Exercise goal: The records follow. Print, word for word, the first line through the "BUndefined => 0" line.

(Provided records Opens)

(* ===== verification/Query.v ===== *)
(** * Query predicates

    [src/rust/smongo-engine/src/query/mod.rs]: the BSON comparison and the
    evaluation of a query document against a document.  The [regex] crate and
    the Unicode tables of [str::to_lowercase] and [str::split_whitespace] are
    the class [TextEnv]; the aggregation expression evaluator, used by [$expr],
    is the interface [ExprEngine]. *)

From Stdlib Require Import ZArith Lia Ascii String Strings.Byte.
From S2P Require Import Prelude F64 Bson RefBson Paths Geo.
From stdpp Require Import base tactics list strings.

Open Scope string_scope.
Open Scope list_scope.

(** ** Parameters *)

(** [regex::Regex::new] (with the [Display] of its error), [is_match], and the
    Unicode functions on strings. *)
Class TextEnv : Type := {
  regex : Type;
  regex_new : string -> result regex string;
  is_match : regex -> string -> bool;
  to_lowercase : string -> string;
  split_whitespace : string -> list string }.

(** [aggregation::expressions::evaluate_expression], with its error as text. *)
Class ExprEngine : Type := {
  evaluate_expression : document -> bson -> result bson error }.

(** ** Comparison of values *)

(** Source: query/mod.rs:350-368 (bson_type_order). *)
Definition bson_type_order (b : bson) : Z :=
  match b with
  | BNull | BUndefined => 0
  | BInt32 _ | BInt64 _ | BDouble _ | BDecimal128 _ => 1
  | BString _ | BSymbol _ => 2
  | BDocument _ => 3
  | BArray _ => 4
  | BBinary _ _ => 5
  | BObjectId _ => 6
  | BBoolean _ => 7
  | BDateTime _ => 8
  | BTimestamp _ _ => 9
  | BRegularExpression _ _ => 10
  | BJavaScriptCode _ | BJavaScriptCodeWithScope _ _ => 11
  | BDbPointer _ _ => 12
  | BMaxKey => 127
  | BMinKey => -128
  end.

(** The loop over [a.iter().zip(b.iter())], then the comparison of lengths. *)
Definition zip_cmp {A} (cmp : A -> A -> comparison) : list A -> list A -> comparison :=
  fix go a b :=
    match a, b with
    | x :: a', y :: b' => match cmp x y with Eq => go a' b' | c => c end
    | _, _ => Nat.compare (length a) (length b)
    end.

(** Source: query/mod.rs:371-408 (bson_cmp). *)
Fixpoint bson_cmp (a b : bson) {struct a} : comparison :=
  match Z.compare (bson_type_order a) (bson_type_order b) with
  | Eq =>
      match a, b with
      | BNull, BNull => Eq
      | BInt32 a, BInt32 b => Z.compare a b
      | BInt64 a, BInt64 b => Z.compare a b
      | BDouble a, BDouble b => f64_cmp_or_eq a b
      | BInt32 a, BInt64 b => Z.compare a b
      | BInt64 a, BInt32 b => Z.compare a b
      | BInt32 a, BDouble b => f64_cmp_or_eq (f64_of_Z a) b
      | BDouble a, BInt32 b => f64_cmp_or_eq a (f64_of_Z b)
      | BInt64 a, BDouble b => f64_cmp_or_eq (f64_of_Z a) b
      | BDouble a, BInt64 b => f64_cmp_or_eq a (f64_of_Z b)
      | BString a, BString b => str_cmp a b
      | BBoolean a, BBoolean b => bool_cmp a b
      | BDateTime a, BDateTime b => Z.compare a b
      | BObjectId a, BObjectId b => bytes_cmp a b
      | BArray a, BArray b => zip_cmp bson_cmp a b
      | _, _ => Eq
      end
  | type_order => type_order
  end.

(** Source: query/mod.rs:410-416 (bson_eq). *)
Definition bson_eq (a b : option bson) : bool :=
  match a, b with
  | Some a, Some b => cmp_eqb (bson_cmp a b) Eq
  | None, None => true
  | _, _ => false
  end.

(** Source: query/mod.rs:418-423 (bson_gt). *)
Definition bson_gt (a : option bson) (b : bson) : bool :=
  match a with Some a => cmp_eqb (bson_cmp a b) Gt | None => false end.

(** Source: query/mod.rs:425-433 (bson_gte). *)
Definition bson_gte (a : option bson) (b : bson) : bool :=
  match a with
  | Some a => let cmp := bson_cmp a b in cmp_eqb cmp Gt || cmp_eqb cmp Eq
  | None => false
  end.

(** Source: query/mod.rs:435-440 (bson_lt). *)
Definition bson_lt (a : option bson) (b : bson) : bool :=
  match a with Some a => cmp_eqb (bson_cmp a b) Lt | None => false end.

(** Source: query/mod.rs:442-450 (bson_lte). *)
Definition bson_lte (a : option bson) (b : bson) : bool :=
  match a with
  | Some a => let cmp := bson_cmp a b in cmp_eqb cmp Lt || cmp_eqb cmp Eq
  | None => false
  end.

(** Source: query/mod.rs:341-346 (as_array). *)
Definition as_array (b : bson) : result (list bson) error :=
  match b with BArray arr => Ok arr | _ => Err (Msg "Expected array") end.

Section Query.
Context {B : BsonOps} {M : Libm} {G : S2} {T : TextEnv} {X : ExprEngine}.

(** ** Leaf operators *)

(** Source: query/mod.rs:26-28 (canonical_bson_key). *)
Definition canonical_bson_key (val : bson) : bytes :=
  match doc_to_vec (doc_insert [] "" val) with Ok b => b | Err _ => [] end.

(** Source: query/mod.rs:454-473 (eval_in). *)
Definition eval_in (value : option bson) (cond_val : bson) : result bool error :=
  let? arr := as_array cond_val in
  let sorted := sort_by bson_cmp arr in
  let contains val := is_ok (binary_search_by (fun probe => bson_cmp probe val) sorted) in
  match value with
  | Some (BArray val_arr) => Ok (existsb contains val_arr)
  | Some val => Ok (contains val)
  | None => Ok false
  end.

(** Source: query/mod.rs:475-477 (eval_nin). *)
Definition eval_nin (value : option bson) (cond_val : bson) : result bool error :=
  let? b := eval_in value cond_val in Ok (negb b).

(** Source: query/mod.rs:479-486 (eval_exists). *)
Definition eval_exists (doc : document) (key : string) (cond_val : bson) : result bool error :=
  let present := field_exists doc key in
  let want := match cond_val with BBoolean b => b | _ => true end in
  Ok (if want then present else negb present).

(** Source: query/mod.rs:509-526 (bson_type_number_to_name). *)
Definition bson_type_number_to_name (n : Z) : option string :=
  match n with
  | 1 => Some "double"
  | 2 => Some "string"
  | 3 => Some "object"
  | 4 => Some "array"
  | 5 => Some "binData"
  | 7 => Some "objectId"
  | 8 => Some "bool"
  | 9 => Some "date"
  | 10 => Some "null"
  | 11 => Some "regex"
  | 16 => Some "int"
  | 18 => Some "long"
  | 19 => Some "decimal"
  | _ => None
  end%Z.
(* ===== verification/Update.v ===== *)
(** * Update operators

    [src/rust/smongo-engine/src/update/mod.rs], and
    [aggregation::compare_bson], which orders the array of a [$push] with
    [$sort].  A function that takes [&mut Document] returns the new document;
    on an error the caller drops its copy, so only the error is kept. *)

From Stdlib Require Import ZArith Lia Ascii String Strings.Byte Permutation Sorted.
From S2P Require Import Prelude F64 Bson RefBson Paths Geo Query.
From stdpp Require Import base tactics list strings.

Open Scope string_scope.
Open Scope list_scope.

(** [DateTime::now()] in milliseconds: the readings of the clock during one
    call, in order. *)
Class Clock : Type := { now : nat -> Z }.

(** ** [compare_bson] *)

(** Source: aggregation/mod.rs:879-891 (type_order). *)
Definition type_order (b : bson) : Z :=
  match b with
  | BNull => 1
  | BInt32 _ | BInt64 _ | BDouble _ => 2
  | BString _ => 3
  | BDocument _ => 4
  | BArray _ => 5
  | BBoolean _ => 6
  | BObjectId _ => 7
  | BDateTime _ => 8
  | _ => 9
  end.

(** Source: aggregation/mod.rs:893-900 (as_f64). *)
Definition cmp_as_f64 (b : bson) : option f64 :=
  match b with
  | BInt32 n | BInt64 n => Some (f64_of_Z n)
  | BDouble n => Some n
  | _ => None
  end.

(** Source: aggregation/mod.rs:876-928 (compare_bson). *)
Definition compare_bson (a b : option bson) : comparison :=
  match a, b with
  | None, None => Eq
  | None, Some _ => Lt
  | Some _, None => Gt
  | Some a_val, Some b_val =>
      let ta := type_order a_val in
      let tb := type_order b_val in
      if negb (Z.eqb ta tb) then Z.compare ta tb
      else
        match cmp_as_f64 a_val, cmp_as_f64 b_val with
        | Some fa, Some fb => f64_cmp_or_eq fa fb
        | _, _ =>
            match a_val, b_val with
            | BString x, BString y => str_cmp x y
            | BBoolean x, BBoolean y => bool_cmp x y
            | BObjectId x, BObjectId y => bytes_cmp x y
            | BDateTime x, BDateTime y => Z.compare x y
            | _, _ => Eq
            end
        end
  end.

(** ** Numbers *)

(** Source: update/mod.rs:370-377 (bson_to_number). *)
Definition bson_to_number (val : bson) : option f64 :=
  match val with
  | BInt32 n | BInt64 n => Some (f64_of_Z n)
  | BDouble n => Some n
  | _ => None
  end.

(** Whether a double is an integer between the two bounds, compared as
    doubles. *)
Definition fits (lo hi : Z) (r : f64) : bool :=
  f64_leb (f64_of_Z lo) r && f64_leb r (f64_of_Z hi) && f64_is_integral r.

(** Source: update/mod.rs:449-453 (compare_numbers). *)
Definition compare_numbers (a b : bson) : option comparison :=
  and_then (bson_to_number a) (fun a_num =>
  and_then (bson_to_number b) (fun b_num => f64_partial_cmp a_num b_num)).

Section Update.
Context {B : BsonOps} {M : Libm} {G : S2} {T : TextEnv} {X : ExprEngine} {K : Clock}.

(** Source: update/mod.rs:380-412 (add_numbers). *)
Definition add_numbers (current : option bson) (increment : bson) : result bson error :=
  let? inc_val := ok_or (bson_to_number increment)
    (Msg ("$inc value must be numeric, got: " ++ bson_debug increment)%string) in
  match current with
  | Some (BInt32 n) =>
      let r := f64_add (f64_of_Z n) inc_val in
      if fits i32_min i32_max r then Ok (BInt32 (f64_as_i32 r)) else Ok (BDouble r)
  | Some (BInt64 n) =>
      let r := f64_add (f64_of_Z n) inc_val in
      if fits i64_min i64_max r then Ok (BInt64 (f64_as_i64 r)) else Ok (BDouble r)
  | Some (BDouble n) => Ok (BDouble (f64_add n inc_val))
  | None => Ok increment
  | Some other =>
      Err (Msg ("Cannot apply numeric operation to non-numeric field: " ++ bson_debug other)%string)
  end.

(** Source: update/mod.rs:415-446 (multiply_numbers). *)
Definition multiply_numbers (current : option bson) (multiplier : bson) : result bson error :=
  let? mul_val := ok_or (bson_to_number multiplier)
    (Msg ("$mul value must be numeric, got: " ++ bson_debug multiplier)%string) in
  match current with
  | Some (BInt32 n) =>
      let r := f64_mul (f64_of_Z n) mul_val in
      if fits i32_min i32_max r then Ok (BInt32 (f64_as_i32 r)) else Ok (BDouble r)
  | Some (BInt64 n) =>
      let r := f64_mul (f64_of_Z n) mul_val in
      if fits i64_min i64_max r then Ok (BInt64 (f64_as_i64 r)) else Ok (BDouble r)
  | Some (BDouble n) => Ok (BDouble (f64_mul n mul_val))
  | None => Ok (BInt32 0)
  | Some other => Err (Msg ("Cannot apply $mul to non-numeric field: " ++ bson_debug other)%string)
  end.

(** ** Field and numeric operators *)

(** Source: update/mod.rs:353-358 (apply_set). *)
Definition apply_set (doc spec : document) : result document error :=
  fold_result (fun doc '(key, value) => set_value doc key value) doc spec.

(** Source: update/mod.rs:360-365 (apply_unset). *)
Definition apply_unset (doc spec : document) : result document error :=
  fold_result (fun doc '(key, _) => unset_value doc key) doc spec.

(** Source: update/mod.rs:455-462 (apply_inc). *)
Definition apply_inc (doc spec : document) : result document error :=
  fold_result (fun doc '(key, increment) =>
    let current := get_value doc key in
    let? new_value := add_numbers current increment in
    set_value doc key new_value) doc spec.

(** Source: update/mod.rs:464-471 (apply_mul). *)
Definition apply_mul (doc spec : document) : result document error :=
  fold_result (fun doc '(key, multiplier) =>
    let current := get_value doc key in
    let? new_value := multiply_numbers current multiplier in
    set_value doc key new_value) doc spec.

(** Source: update/mod.rs:473-486 (apply_min). *)
Definition apply_min (doc spec : document) : result document error :=
  fold_result (fun doc '(key, min_val) =>
    match get_value doc key with
    | Some current =>
        match compare_numbers min_val current with
        | Some Lt => set_value doc key min_val
        | _ => Ok doc
        end
    | None => set_value doc key min_val
    end) doc spec.

(** Source: update/mod.rs:488-501 (apply_max). *)
Definition apply_max (doc spec : document) : result document error :=
  fold_result (fun doc '(key, max_val) =>
    match get_value doc key with
    | Some current =>
        match compare_numbers max_val current with
        | Some Gt => set_value doc key max_val
        | _ => Ok doc
        end
    | None => set_value doc key max_val
    end) doc spec.

(** ** Array operators *)

(** [n as i64] of an integer value. *)
Definition int_as_i64 (b : bson) : option Z :=
  match b with BInt32 n | BInt64 n => Some n | _ => None end.

(** [Vec::insert], which panics past the end. *)
Definition vec_insert {A} (l : list A) (i : Z) (x : A) : result (list A) error :=
  if (0 <=? i)%Z && (i <=? Z.of_nat (length l))%Z
  then Ok (take (Z.to_nat i) l ++ x :: drop (Z.to_nat i) l)
  else Err (Panic "insertion index should be <= len").

(** Source: update/mod.rs:531-536 (apply_push). The insertion index of
    [$position]; [-pos] wraps at [i64::MIN]. *)
Definition push_index (pos : Z) (len : Z) : Z :=
  if (pos <? 0)%Z
  then let from_end := wrap_u64 (wrap_i64 (- pos)) in Z.max 0 (len - from_end)
  else Z.min pos len.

(Provided records Closes)

Reply to the exercise:
(* ===== verification/Query.v ===== *)
(** * Query predicates

    [src/rust/smongo-engine/src/query/mod.rs]: the BSON comparison and the
    evaluation of a query document against a document.  The [regex] crate and
    the Unicode tables of [str::to_lowercase] and [str::split_whitespace] are
    the class [TextEnv]; the aggregation expression evaluator, used by [$expr],
    is the interface [ExprEngine]. *)

From Stdlib Require Import ZArith Lia Ascii String Strings.Byte.
From S2P Require Import Prelude F64 Bson RefBson Paths Geo.
From stdpp Require Import base tactics list strings.

Open Scope string_scope.
Open Scope list_scope.

(** ** Parameters *)

(** [regex::Regex::new] (with the [Display] of its error), [is_match], and the
    Unicode functions on strings. *)
Class TextEnv : Type := {
  regex : Type;
  regex_new : string -> result regex string;
  is_match : regex -> string -> bool;
  to_lowercase : string -> string;
  split_whitespace : string -> list string }.

(** [aggregation::expressions::evaluate_expression], with its error as text. *)
Class ExprEngine : Type := {
  evaluate_expression : document -> bson -> result bson error }.

(** ** Comparison of values *)

(** Source: query/mod.rs:350-368 (bson_type_order). *)
Definition bson_type_order (b : bson) : Z :=
  match b with
  | BNull | BUndefined => 0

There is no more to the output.